The percentage of authorial works rose sharply in seventeenth-century literature. The anonymous stream that reigned supreme in the Middle Ages did not dry up. But whereas during that period the anonymity or, at least, the playing down of the personal element was characteristic of all literary production in general, now it was primarily fiction that was anonymous, while poetry, rhetoric and publicistics bore the name of the author. The anonymous stream was nourished, in particular, by links with Western Europe. From there Muscovy received all manner of entertaining “popular books”, cheap, mass-produced publications. The stream of fiction in the seventeenth century was spontaneous and uncontrollable. Anonymous works of fiction showed the same artistic and ideological diversity as authorial works. The links with Europe produced the translated tales of chivalry and novella. The first original works in these genres also appeared, as, for example, The Tale of Vasily the Golden-Haired and The Tale of Frol Skobeyev.
A reassessment of the traditional genre schemes led to the creation of qualitatively new, complex compositions, such as The Tale of Savva Grudtsyn with its Faustian theme.

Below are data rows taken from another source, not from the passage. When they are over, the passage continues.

Module FinalityStore.
Section FinalityStore.
Context {St : Type} `{Store St} `{Codec (TransactionObjectOf Z)} (prefix : string).

(** The row of a transaction object: destination chain and serial number. *)
Definition tx_key (dst : string) (sn : option Z) : string := GetKey [prefix; dst; Sn_String sn].

Definition tx_TotalCount (db : St) : res Z := getCountByKey db (GetKey [prefix]).
Definition tx_TotalCountByChain (db : St) (nId : string) : res Z :=
  getCountByKey db (GetKey [prefix; nId]).

Definition StoreTxObject (db : St) (message : option (TransactionObjectOf BigInt)) : St * error :=
  match message with
  | None => (db, Some MessageStore.errNilMessage)
  | Some t =>
      let k := kh_Key (to_Key t) in
      match Marshal (tx_wire t) with
      | inl msgByte => SetByKey db (tx_key (k_Dst k) (sn_val (k_Sn k))) msgByte
      | inr err => (db, Some err)
      end
  end.

Definition GetTxObject (db : St) (k : MessageKey) : res (TransactionObjectOf Z) :=
  v ← GetByKey db (tx_key (k_Dst k) (sn_val (k_Sn k))); Unmarshal v.

(** The loop over all rows, when [p.All]. *)
Fixpoint GetTxObjects_all (rows : list (string * string))
    (messages : list (TransactionObjectOf Z)) : res (list (TransactionObjectOf Z)) :=
  match rows with
  | [] => Ok messages
  | (_, v) :: rows => msg ← Unmarshal v; GetTxObjects_all rows (messages ++ [msg])
  end.

(** [for i := uint(0); i < p.Limit && iter.Next(); i++]: the fuel is the
    number of rows left. *)
Fixpoint GetTxObjects_limit (i limit : Z) (rows : list (string * string)) (err : error)
    (messages : list (TransactionObjectOf Z)) : res (list (TransactionObjectOf Z)) :=
  if i <? limit then
    match rows with
    | [] => match err with None => Ok messages | Some e => Err e end
    | (_, v) :: rows =>
        msg ← Unmarshal v; GetTxObjects_limit (i + 1) limit rows err (messages ++ [msg])
    end
  else Ok messages.

Definition GetTxObjects (db : St) (nId : string) (p : Pagination) :
    res (list (TransactionObjectOf Z)) :=
  let '(rows, err) := NewIterator db (GetKey [prefix; nId]) in
  if pg_All p then
    messages ← GetTxObjects_all rows [];
    match err with None => Ok messages | Some e => Err e end
  else GetTxObjects_limit 0 (pg_Limit p) rows err [].

Definition DeleteTxObject (db : St) (k : MessageKey) : St * error :=
  DeleteByKey db (tx_key (k_Dst k) (sn_val (k_Sn k))).
End FinalityStore.
End FinalityStore.

Import BlockStore MessageStore FinalityStore.

(** * Facts about keys *)

Lemma GetKey_2 a b : GetKey [a; b] = a +:+ String "-" b.
Proof. done. Qed.

Lemma GetKey_3 a b c : GetKey [a; b; c] = a +:+ String "-" (b +:+ String "-" c).
Proof. done. Qed.

(** Source and non-negative serial number are read off the key. *)
Lemma message_key_inj prefix src1 src2 n1 n2 :
  0 ≤ n1 → 0 ≤ n2 →
  message_key prefix src1 (Some n1) = message_key prefix src2 (Some n2) → src1 = src2 ∧ n1 = n2.
Proof.
  intros H1 H2 Heq. unfold message_key in Heq. rewrite !GetKey_3 in Heq.
  apply string_app_inj_l in Heq. injection Heq as Heq.
  apply split_last_dash in Heq as [-> Heq]; [|by apply big_String_no_dash..].
  split; [done|]. by apply big_String_inj.
Qed.

(** Every message of a chain whose NID extends [nId] lies under [nId]'s prefix. *)
Lemma message_key_prefix prefix nId x sn :
  HasPrefix (message_key prefix (nId +:+ x) sn) (GetKey [prefix; nId]) = true.
Proof.
  unfold HasPrefix. apply prefix_spec. exists (x +:+ String "-" (Sn_String sn)).
  unfold message_key. rewrite GetKey_2, GetKey_3. by autorewrite with str.
Qed.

The artistic treatment of history is reflected in the cycle of stories about the founding of Moscow and the tale of the Page Monastery in Tver.
The social basis of literature was constantly expanding. The democratic literature of the lower strata of society was beginning to appear. These strata, the poor clergy, the street scribes and the literate peasants, spoke out in the independent and free language of parody and satire.
[1] Streltsy—members of a military corps instituted by Ivan IV, who enjoyed special privileges in the MuscoviteState in the 16th and 17th centuries.